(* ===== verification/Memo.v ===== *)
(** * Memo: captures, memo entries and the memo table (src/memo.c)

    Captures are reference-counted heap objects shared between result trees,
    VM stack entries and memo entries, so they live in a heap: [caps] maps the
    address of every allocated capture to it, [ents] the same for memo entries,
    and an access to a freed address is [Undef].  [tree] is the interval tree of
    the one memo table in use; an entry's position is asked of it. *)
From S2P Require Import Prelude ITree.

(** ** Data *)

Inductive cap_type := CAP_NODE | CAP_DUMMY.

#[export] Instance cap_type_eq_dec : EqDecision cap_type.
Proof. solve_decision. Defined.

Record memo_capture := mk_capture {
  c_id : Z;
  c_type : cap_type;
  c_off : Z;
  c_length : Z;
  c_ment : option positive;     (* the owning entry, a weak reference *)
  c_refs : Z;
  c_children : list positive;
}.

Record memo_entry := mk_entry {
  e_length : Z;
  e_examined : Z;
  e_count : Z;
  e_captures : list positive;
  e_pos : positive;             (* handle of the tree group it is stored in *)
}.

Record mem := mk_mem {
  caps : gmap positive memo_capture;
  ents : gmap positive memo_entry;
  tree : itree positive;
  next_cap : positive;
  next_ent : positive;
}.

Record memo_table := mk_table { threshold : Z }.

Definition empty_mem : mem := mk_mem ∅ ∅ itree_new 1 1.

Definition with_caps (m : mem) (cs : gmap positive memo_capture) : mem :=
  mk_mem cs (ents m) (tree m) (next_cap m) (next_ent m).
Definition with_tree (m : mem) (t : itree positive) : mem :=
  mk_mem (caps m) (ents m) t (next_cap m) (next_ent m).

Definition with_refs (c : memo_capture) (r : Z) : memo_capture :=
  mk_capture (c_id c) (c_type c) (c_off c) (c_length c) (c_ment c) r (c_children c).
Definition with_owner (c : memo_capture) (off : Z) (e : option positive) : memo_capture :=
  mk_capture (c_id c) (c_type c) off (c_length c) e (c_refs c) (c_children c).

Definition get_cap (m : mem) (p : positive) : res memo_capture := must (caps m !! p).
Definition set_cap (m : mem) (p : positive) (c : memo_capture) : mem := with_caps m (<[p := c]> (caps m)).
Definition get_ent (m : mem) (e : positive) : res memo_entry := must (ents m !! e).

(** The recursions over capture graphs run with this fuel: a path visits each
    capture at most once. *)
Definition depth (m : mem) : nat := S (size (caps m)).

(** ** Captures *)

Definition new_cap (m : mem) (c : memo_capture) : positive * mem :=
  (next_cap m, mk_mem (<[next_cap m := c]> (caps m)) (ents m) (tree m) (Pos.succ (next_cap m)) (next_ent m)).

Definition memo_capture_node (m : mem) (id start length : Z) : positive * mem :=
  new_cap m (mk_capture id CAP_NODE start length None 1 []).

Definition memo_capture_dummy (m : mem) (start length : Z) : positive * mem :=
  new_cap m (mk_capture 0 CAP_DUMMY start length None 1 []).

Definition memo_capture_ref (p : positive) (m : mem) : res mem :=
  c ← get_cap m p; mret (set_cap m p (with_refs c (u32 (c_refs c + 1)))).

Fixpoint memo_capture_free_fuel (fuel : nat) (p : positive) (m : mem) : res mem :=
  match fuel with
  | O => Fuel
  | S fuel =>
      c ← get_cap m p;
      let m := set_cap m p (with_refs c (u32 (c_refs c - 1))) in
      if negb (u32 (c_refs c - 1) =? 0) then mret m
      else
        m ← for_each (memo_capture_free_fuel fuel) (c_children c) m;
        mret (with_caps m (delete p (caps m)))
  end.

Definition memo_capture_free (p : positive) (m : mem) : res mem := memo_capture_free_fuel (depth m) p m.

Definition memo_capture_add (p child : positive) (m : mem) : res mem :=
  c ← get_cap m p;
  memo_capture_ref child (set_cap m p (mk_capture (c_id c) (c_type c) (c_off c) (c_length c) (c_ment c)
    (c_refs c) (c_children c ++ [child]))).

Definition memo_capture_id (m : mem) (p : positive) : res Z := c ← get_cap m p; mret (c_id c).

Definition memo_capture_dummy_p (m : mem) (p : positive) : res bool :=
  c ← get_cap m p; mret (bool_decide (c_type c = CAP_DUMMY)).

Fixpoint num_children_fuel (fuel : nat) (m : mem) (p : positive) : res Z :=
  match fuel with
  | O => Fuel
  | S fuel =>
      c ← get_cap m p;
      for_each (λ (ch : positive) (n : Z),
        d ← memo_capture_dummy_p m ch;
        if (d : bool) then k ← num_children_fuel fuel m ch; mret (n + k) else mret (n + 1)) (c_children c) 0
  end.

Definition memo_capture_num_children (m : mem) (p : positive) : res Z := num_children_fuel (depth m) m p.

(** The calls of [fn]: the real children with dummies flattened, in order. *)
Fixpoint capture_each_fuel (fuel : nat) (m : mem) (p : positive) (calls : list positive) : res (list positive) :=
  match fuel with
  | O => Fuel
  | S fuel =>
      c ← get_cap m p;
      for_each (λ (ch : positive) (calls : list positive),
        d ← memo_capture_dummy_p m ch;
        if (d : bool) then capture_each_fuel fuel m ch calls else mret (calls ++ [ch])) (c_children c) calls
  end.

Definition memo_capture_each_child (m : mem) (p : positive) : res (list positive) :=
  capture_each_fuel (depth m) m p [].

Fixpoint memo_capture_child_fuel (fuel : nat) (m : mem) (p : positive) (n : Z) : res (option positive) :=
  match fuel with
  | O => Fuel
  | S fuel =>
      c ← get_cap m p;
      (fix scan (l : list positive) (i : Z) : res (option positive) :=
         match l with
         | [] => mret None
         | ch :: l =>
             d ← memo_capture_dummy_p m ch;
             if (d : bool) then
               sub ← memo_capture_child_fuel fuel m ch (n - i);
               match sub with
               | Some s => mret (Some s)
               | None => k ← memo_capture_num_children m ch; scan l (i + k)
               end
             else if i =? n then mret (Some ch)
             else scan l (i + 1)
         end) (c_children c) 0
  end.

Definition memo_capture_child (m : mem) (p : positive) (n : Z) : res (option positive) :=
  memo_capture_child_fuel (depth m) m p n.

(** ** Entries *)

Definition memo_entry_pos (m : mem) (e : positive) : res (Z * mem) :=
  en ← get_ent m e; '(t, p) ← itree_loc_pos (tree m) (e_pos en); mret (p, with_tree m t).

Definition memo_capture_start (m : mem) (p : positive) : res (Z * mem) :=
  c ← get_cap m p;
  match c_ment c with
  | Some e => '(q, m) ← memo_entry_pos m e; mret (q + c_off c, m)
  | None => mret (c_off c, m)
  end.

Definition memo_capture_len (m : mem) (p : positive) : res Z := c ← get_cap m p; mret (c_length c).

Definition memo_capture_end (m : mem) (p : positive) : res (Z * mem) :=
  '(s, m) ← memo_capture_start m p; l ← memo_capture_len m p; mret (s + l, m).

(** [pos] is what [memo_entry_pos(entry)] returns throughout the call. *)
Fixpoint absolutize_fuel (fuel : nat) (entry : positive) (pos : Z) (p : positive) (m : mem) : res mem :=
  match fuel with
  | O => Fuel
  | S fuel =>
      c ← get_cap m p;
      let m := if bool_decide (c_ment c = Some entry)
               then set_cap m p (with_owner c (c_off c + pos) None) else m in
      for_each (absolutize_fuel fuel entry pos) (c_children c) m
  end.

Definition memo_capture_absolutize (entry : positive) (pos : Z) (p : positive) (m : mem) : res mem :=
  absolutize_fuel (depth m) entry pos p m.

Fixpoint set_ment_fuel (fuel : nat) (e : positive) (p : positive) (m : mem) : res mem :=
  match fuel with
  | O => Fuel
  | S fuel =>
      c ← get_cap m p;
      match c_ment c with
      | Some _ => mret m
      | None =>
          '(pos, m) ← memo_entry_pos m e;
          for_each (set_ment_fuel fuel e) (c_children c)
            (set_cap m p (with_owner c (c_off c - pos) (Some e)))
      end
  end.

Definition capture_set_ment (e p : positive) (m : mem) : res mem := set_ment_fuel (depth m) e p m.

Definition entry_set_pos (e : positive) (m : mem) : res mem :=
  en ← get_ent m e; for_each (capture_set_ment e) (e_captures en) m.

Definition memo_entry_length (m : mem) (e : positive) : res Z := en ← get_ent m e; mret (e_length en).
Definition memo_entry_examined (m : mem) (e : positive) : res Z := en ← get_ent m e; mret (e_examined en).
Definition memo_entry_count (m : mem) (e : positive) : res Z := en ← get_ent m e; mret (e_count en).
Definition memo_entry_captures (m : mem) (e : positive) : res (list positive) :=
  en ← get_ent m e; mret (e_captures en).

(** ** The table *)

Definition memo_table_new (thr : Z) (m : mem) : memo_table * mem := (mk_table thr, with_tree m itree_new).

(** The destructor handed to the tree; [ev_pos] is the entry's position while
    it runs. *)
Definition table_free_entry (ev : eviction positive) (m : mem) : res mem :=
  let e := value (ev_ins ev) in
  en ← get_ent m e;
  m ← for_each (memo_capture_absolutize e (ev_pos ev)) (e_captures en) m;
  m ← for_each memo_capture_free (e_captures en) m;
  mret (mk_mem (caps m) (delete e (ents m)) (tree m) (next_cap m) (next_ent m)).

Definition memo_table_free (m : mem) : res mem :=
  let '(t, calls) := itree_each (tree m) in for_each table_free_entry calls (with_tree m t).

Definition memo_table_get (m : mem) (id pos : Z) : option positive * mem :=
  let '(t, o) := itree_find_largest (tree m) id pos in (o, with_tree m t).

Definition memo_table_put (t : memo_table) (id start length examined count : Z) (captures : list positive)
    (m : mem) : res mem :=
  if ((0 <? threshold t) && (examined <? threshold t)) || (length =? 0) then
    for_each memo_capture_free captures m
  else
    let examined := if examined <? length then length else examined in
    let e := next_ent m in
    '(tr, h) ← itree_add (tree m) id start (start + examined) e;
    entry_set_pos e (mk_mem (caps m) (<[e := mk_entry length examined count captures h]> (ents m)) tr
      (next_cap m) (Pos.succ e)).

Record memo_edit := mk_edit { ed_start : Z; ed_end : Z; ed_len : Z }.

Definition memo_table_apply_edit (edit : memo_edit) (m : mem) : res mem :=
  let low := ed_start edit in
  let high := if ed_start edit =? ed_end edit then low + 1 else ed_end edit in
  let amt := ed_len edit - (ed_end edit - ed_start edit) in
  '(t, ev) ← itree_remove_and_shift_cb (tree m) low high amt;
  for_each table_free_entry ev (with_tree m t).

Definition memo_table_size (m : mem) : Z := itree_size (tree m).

######

§ **What you will do**
Here the output must be the lines above from the line with "Definition empty_mem : mem" to the line with "Definition new_cap (m", both included, duplicated word for word and nothing else.

§ **Answer to this task**
Definition empty_mem : mem := mk_mem ∅ ∅ itree_new 1 1.

Definition with_caps (m : mem) (cs : gmap positive memo_capture) : mem :=
  mk_mem cs (ents m) (tree m) (next_cap m) (next_ent m).
Definition with_tree (m : mem) (t : itree positive) : mem :=
  mk_mem (caps m) (ents m) t (next_cap m) (next_ent m).

Definition with_refs (c : memo_capture) (r : Z) : memo_capture :=
  mk_capture (c_id c) (c_type c) (c_off c) (c_length c) (c_ment c) r (c_children c).
Definition with_owner (c : memo_capture) (off : Z) (e : option positive) : memo_capture :=
  mk_capture (c_id c) (c_type c) off (c_length c) e (c_refs c) (c_children c).

Definition get_cap (m : mem) (p : positive) : res memo_capture := must (caps m !! p).
Definition set_cap (m : mem) (p : positive) (c : memo_capture) : mem := with_caps m (<[p := c]> (caps m)).
Definition get_ent (m : mem) (e : positive) : res memo_entry := must (ents m !! e).

(** The recursions over capture graphs run with this fuel: a path visits each
    capture at most once. *)
Definition depth (m : mem) : nat := S (size (caps m)).

(** ** Captures *)

Definition new_cap (m : mem) (c : memo_capture) : positive * mem :=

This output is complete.